### Description of the task
Retype exactly the lines that run from the start of the data to the line holding "the argument of", including both, and only those.

### Extracted material
Definition line_69 : Step :=
  mkStep 69 69
    (Call "eleclyte_current_model" "set_algebraic_system"
    (let* variables := self_variables in
     let* reactions := load_reactions "reactions" in
     ret (call_MacInnesStefanMaxwell_set_algebraic_system
          [VDict variables; VReactions reactions]))).

Definition line_70 : Step :=
  mkStep 70 70 (Update "eleclyte_current_model").

Definition electrolyte_current_block : list Step :=
  [line_68; line_69; line_70].

(** "Electrode models", lines 73-78. *)
Definition electrode_block : list Step := [
  mkStep 73 73 (Other
    (store "neg" (VDomain ["negative electrode"])));
  mkStep 74 74 (Other
    (store "pos" (VDomain ["positive electrode"])));
  mkStep 75 75 (New "electrode_current_model" "electrode.Ohm");
  mkStep 76 76
    (Call "electrode_current_model" "set_algebraic_system"
    (let* g := gets globals in
     let* variables := self_variables in
     let* reactions := load_reactions "reactions" in
     let* neg := load_domain "neg" in
     ret (Lib.electrode_set_algebraic_system g variables reactions neg)));
  mkStep 77 77
    (Call "electrode_current_model" "set_algebraic_system"
    (let* g := gets globals in
     let* variables := self_variables in
     let* reactions := load_reactions "reactions" in
     let* pos := load_domain "pos" in
     ret (Lib.electrode_set_algebraic_system g variables reactions pos)));
  mkStep 78 78 (Update "electrode_current_model")
].

(** "Thermal model", lines 81-86.  [options] is the argument of
    [__init__]; the [if] statement reads [self.options], where
    [super().__init__(options)] has put it. *)
Definition thermal_block (options : gmap string string) : list Step := [
  mkStep 81 81 (New "thermal_model" "thermal.Thermal");
  mkStep 82 85
    (If (thermal_option_is "full")
        (Call "thermal_model" "set_full_differential_system"
           (let* g := gets globals in
            let* variables := self_variables in
            let* reactions := load_reactions "reactions" in
            ret (Lib.thermal_set_full_differential_system g variables reactions)))
        (If (thermal_option_is "lumped")
            (Call "thermal_model" "set_x_lumped_differential_system"
               (let* g := gets globals in
                let* variables := self_variables in
                let* reactions := load_reactions "reactions" in
                ret (Lib.thermal_set_x_lumped_differential_system
                       g variables reactions)))
            Pass));
  mkStep 86 86 (Update "thermal_model")
].

(** "Post-process", lines 92-113. *)
Definition post_process_block : list Step := [
  mkStep 92 93 (Other interfacial_current_variables);
  mkStep 96 96 (Other
    (let* param := param in
     store "pot_model" (VHelper "potential.Potential" param)));
  mkStep 97 97 (Other
    (let* g := gets globals in
     let* p := load_helper "pot_model" in
     let* ocp_n := load_symbol "ocp_n" in
     let* ocp_p := load_symbol "ocp_p" in
     let* ocp_vars :=
       lift (Lib.get_derived_open_circuit_potentials g p ocp_n ocp_p) in
     store "ocp_vars" (VDict ocp_vars)));
  mkStep 98 98 (Other
    (let* g := gets globals in
     let* p := load_helper "pot_model" in
     let* eta_r_n := load_symbol "eta_r_n" in
     let* eta_r_p := load_symbol "eta_r_p" in
     let* eta_r_vars :=
       lift (Lib.get_derived_reaction_overpotentials g p eta_r_n eta_r_p) in
     store "eta_r_vars" (VDict eta_r_vars)));
  mkStep 99 99 (Other
    (let* ocp_vars := load "ocp_vars" in
     let* eta_r_vars := load "eta_r_vars" in
     match ocp_vars, eta_r_vars with
     | VDict ocp_vars, VDict eta_r_vars =>
         self_variables_update (dict_update ocp_vars eta_r_vars)
     | _, _ => raise (TypeError "a mapping is expected")
     end));
  mkStep 102 102 (Other
    (assign_variable "phi_s_n" "Negative electrode potential"));
  mkStep 103 103 (Other
    (assign_variable "phi_s_p" "Positive electrode potential"));
  mkStep 104 104 (Other
    (assign_variable "i_s_n" "Negative electrode current density"));
  mkStep 105 105 (Other
    (assign_variable "i_s_p" "Positive electrode current density"));
  mkStep 106 109 (Other
    (let* g := gets globals in
     let* phi_s_n := load_symbol "phi_s_n" in
     let* phi_s_p := load_symbol "phi_s_p" in
     let* i_s_n := load_symbol "i_s_n" in
     let* i_s_p := load_symbol "i_s_p" in
     let* volt_vars :=
       on_submodel "electrode_current_model"
         (Lib.electrode_get_variables g phi_s_n phi_s_p i_s_n i_s_p) in
     store "volt_vars" (VDict volt_vars) ;;;
     self_variables_update volt_vars));
  mkStep 112 112 (Other
    (assign_variable "voltage" "Terminal voltage"));
  mkStep 113 113 (Other
    (let* param := param in
     let* voltage := load_symbol "voltage" in
     modify (set_self (fun m =>
       Model.set_events
         (Model.events m ++ [(voltage - Param.voltage_low_cut param)%sym])%list
         m))))
].
Definition run_phases (hub : bool) : list Phase :=
  [PSplit; PSplit] ++ phases_after_comms hub.

(** [strata_rank == 0] on the calling process of [fullcomm]. *)
Definition on_strata_rank_0 (env : Env) (n_spcomms : nat) (fullcomm : World)
    (s : ProcState) : bool :=
  match topology env n_spcomms fullcomm s with
  | Some (strata_comm, _) => Nat.eqb (Get_rank strata_comm) 0
  | None => false
  end.

Ltac follows_quiet :=
  apply follows_frame;
  repeat first
    [ apply (frame_check_hub_dict same_trace same_trace_set_dict)
    | apply (frame_check_spoke_dict same_trace same_trace_set_dict)
    | apply (frame_convert_keys same_trace same_trace_set_dict)
    | apply (frame_setitem same_trace same_trace_set_dict)
    | apply frame_getitem
    | apply frame_modify; apply same_trace_set_self
    | frame_step ].

Lemma run_follows env fullcomm s r s' hub :
  (forall strata_comm cylinder_comm,
     topology env (S (length (list_of_spoke_dict (self s)))) fullcomm s
       = Some (strata_comm, cylinder_comm) ->
     Nat.eqb (Get_rank strata_comm) 0 = hub) ->
  run env (Some fullcomm) s = (r, s') ->
  exists l, trace s' = trace s ++ l /\
            map phase l `prefix_of` run_phases hub /\
            (is_ok r = true -> map phase l = run_phases hub).
Proof.
  intros Hhub. unfold run, bind at 1, get at 1.
  destruct (_ran (self s)); [apply follows_raise|].
  match goal with |- ?c s = _ -> _ => assert (follows (run_phases hub) c) as F end;
    [|exact (F s r s')].
  eapply follows_eq; cycle 1.
  { eapply follows_bind; [follows_quiet | intros _].
    eapply follows_bind; [follows_quiet | intros _].
    eapply follows_bind; [follows_quiet | intros _].
    eapply (follows_bind_post _ (phases_after_comms hub)
              (fun a => topology env (S (length (list_of_spoke_dict (self s))))
                          fullcomm s = Some a)).
    - apply follows__make_comms.
    - intros s0 a s1 H0. unfold topology.
      rewrite (_make_comms_fst env _ (Some fullcomm) s s0).
      change (S (length (list_of_spoke_dict (self s))))
        with (length (hub_dict (self s) :: list_of_spoke_dict (self s))).
      now rewrite H0.
    - intros [strata_comm cylinder_comm] HQ.
      rewrite <- (Hhub _ _ HQ).
      eapply follows_eq; cycle 1.
      { repeat first [ apply follows_main_and_shutdown
                     | follows_step
                     | solve [follows_quiet] ]. }
      unfold phases_after_comms. now destruct (Nat.eqb (Get_rank strata_comm) 0). }
  reflexivity.
Qed.
(** * Resolution of git users to Jenkins X users (package [users])

    A shallow embedding of [GitUserResolver] – [GitUserAsUser],
    [UpdateUserFromPRAuthor], [mergeGitUsers] and the conversion helpers –
    together with the properties of the identity resolution cascade.

    Go pointers that may be [nil] are [option]s, Go maps are [gmap]s (a [nil]
    map is [None]), slices are lists, and the two collaborators of the
    resolver (the typed client for [users.jenkins.io] and the git provider)
    are records of operations over an abstract store. Every call made on a
    collaborator is recorded, so that "performs exactly one Update" is a
    statement about the recorded calls. Of the logging only what the log
    lines read through a pointer that may be [nil] is modelled. Line numbers
    are those of the source file of the package. *)

From stdpp Require Import base strings gmap list.


(** ** Package [gits]: what a git provider tells about a user *)
Module gits.

Record GitUser := {
  URL : string;
  Login : string;
  Name : string;
  Email : string;
  AvatarURL : string
}.

(** The zero value [&gits.GitUser{}]. *)
Definition emptyGitUser : GitUser :=
  {| URL := ""; Login := ""; Name := ""; Email := ""; AvatarURL := "" |}.

(** Of a commit only the author is read ([commit.Author] may be [nil]). *)
Record GitCommit := {
  SHA : string;
  Message : string;
  Author : option GitUser
}.

(** Of a pull request only whether it is [nil] is read. *)
Record GitPullRequest := {
  Number : nat;
  Title : string
}.

(** The two methods of the [GitProvider] interface the resolver calls.
    [UserInfo] answers [nil] for a user it cannot find. *)
Record GitProvider := {
  Kind : string;
  UserInfo : string → option GitUser
}.

End gits.

(** ** Package [object] of go-git: the signature of a commit *)
Module object.

Record Signature := {
  Name : string;
  Email : string
}.

End object.

(** ** Package [metav1]: object metadata and list options *)
Module metav1.

Record ObjectMeta := {
  Name : string;
  Namespace : string;
  Labels : option (gmap string string)
}.

Record ListOptions := {
  LabelSelector : string
}.

End metav1.

(** ** Package [jenkinsv1]: the [User] custom resource *)
Module jenkinsv1.

Record AccountReference := {
  Provider : string;
  ID : string
}.

Record UserDetails := {
  Login : string;
  Name : string;
  Email : string;
  URL : string;
  AvatarURL : string;
  Accounts : list AccountReference
}.

Record User := {
  ObjectMeta : metav1.ObjectMeta;
  Spec : UserDetails
}.

(** [u.Name] and [u.Labels] are promoted from the embedded metadata. *)
Definition objName (u : User) : string := metav1.Name (ObjectMeta u).
Definition Labels (u : User) : option (gmap string string) :=
  metav1.Labels (ObjectMeta u).

(** Assignments to single fields. *)
Definition setEmail (email : string) (u : User) : User :=
  {| ObjectMeta := ObjectMeta u;
     Spec := {| Login := Login (Spec u); Name := Name (Spec u);
                Email := email; URL := URL (Spec u);
                AvatarURL := AvatarURL (Spec u);
                Accounts := Accounts (Spec u) |} |}.

Definition setAccounts (accounts : list AccountReference) (u : User) : User :=
  {| ObjectMeta := ObjectMeta u;
     Spec := {| Login := Login (Spec u); Name := Name (Spec u);
                Email := Email (Spec u); URL := URL (Spec u);
                AvatarURL := AvatarURL (Spec u);
                Accounts := accounts |} |}.

(** [if u.Labels == nil { u.Labels = make(map[string]string) };
     u.Labels[key] = value] *)
Definition setLabel (key value : string) (u : User) : User :=
  {| ObjectMeta :=
       {| metav1.Name := metav1.Name (ObjectMeta u);
          metav1.Namespace := metav1.Namespace (ObjectMeta u);
          metav1.Labels := Some (<[key := value]> (default ∅ (Labels u))) |};
     Spec := Spec u |}.

End jenkinsv1.


(** ** Calls on the collaborators, and their outcomes *)
Module effects.

Import jenkinsv1.

(** A Go result pair [(value, err)]. *)
Inductive result (E A : Type) : Type :=
| Ok (a : A)
| Err (e : E).
Global Arguments Ok {E A} a.
Global Arguments Err {E A} e.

### Your solution
Definition line_69 : Step :=
  mkStep 69 69
    (Call "eleclyte_current_model" "set_algebraic_system"
    (let* variables := self_variables in
     let* reactions := load_reactions "reactions" in
     ret (call_MacInnesStefanMaxwell_set_algebraic_system
          [VDict variables; VReactions reactions]))).

Definition line_70 : Step :=
  mkStep 70 70 (Update "eleclyte_current_model").

Definition electrolyte_current_block : list Step :=
  [line_68; line_69; line_70].

(** "Electrode models", lines 73-78. *)
Definition electrode_block : list Step := [
  mkStep 73 73 (Other
    (store "neg" (VDomain ["negative electrode"])));
  mkStep 74 74 (Other
    (store "pos" (VDomain ["positive electrode"])));
  mkStep 75 75 (New "electrode_current_model" "electrode.Ohm");
  mkStep 76 76
    (Call "electrode_current_model" "set_algebraic_system"
    (let* g := gets globals in
     let* variables := self_variables in
     let* reactions := load_reactions "reactions" in
     let* neg := load_domain "neg" in
     ret (Lib.electrode_set_algebraic_system g variables reactions neg)));
  mkStep 77 77
    (Call "electrode_current_model" "set_algebraic_system"
    (let* g := gets globals in
     let* variables := self_variables in
     let* reactions := load_reactions "reactions" in
     let* pos := load_domain "pos" in
     ret (Lib.electrode_set_algebraic_system g variables reactions pos)));
  mkStep 78 78 (Update "electrode_current_model")
].

(** "Thermal model", lines 81-86.  [options] is the argument of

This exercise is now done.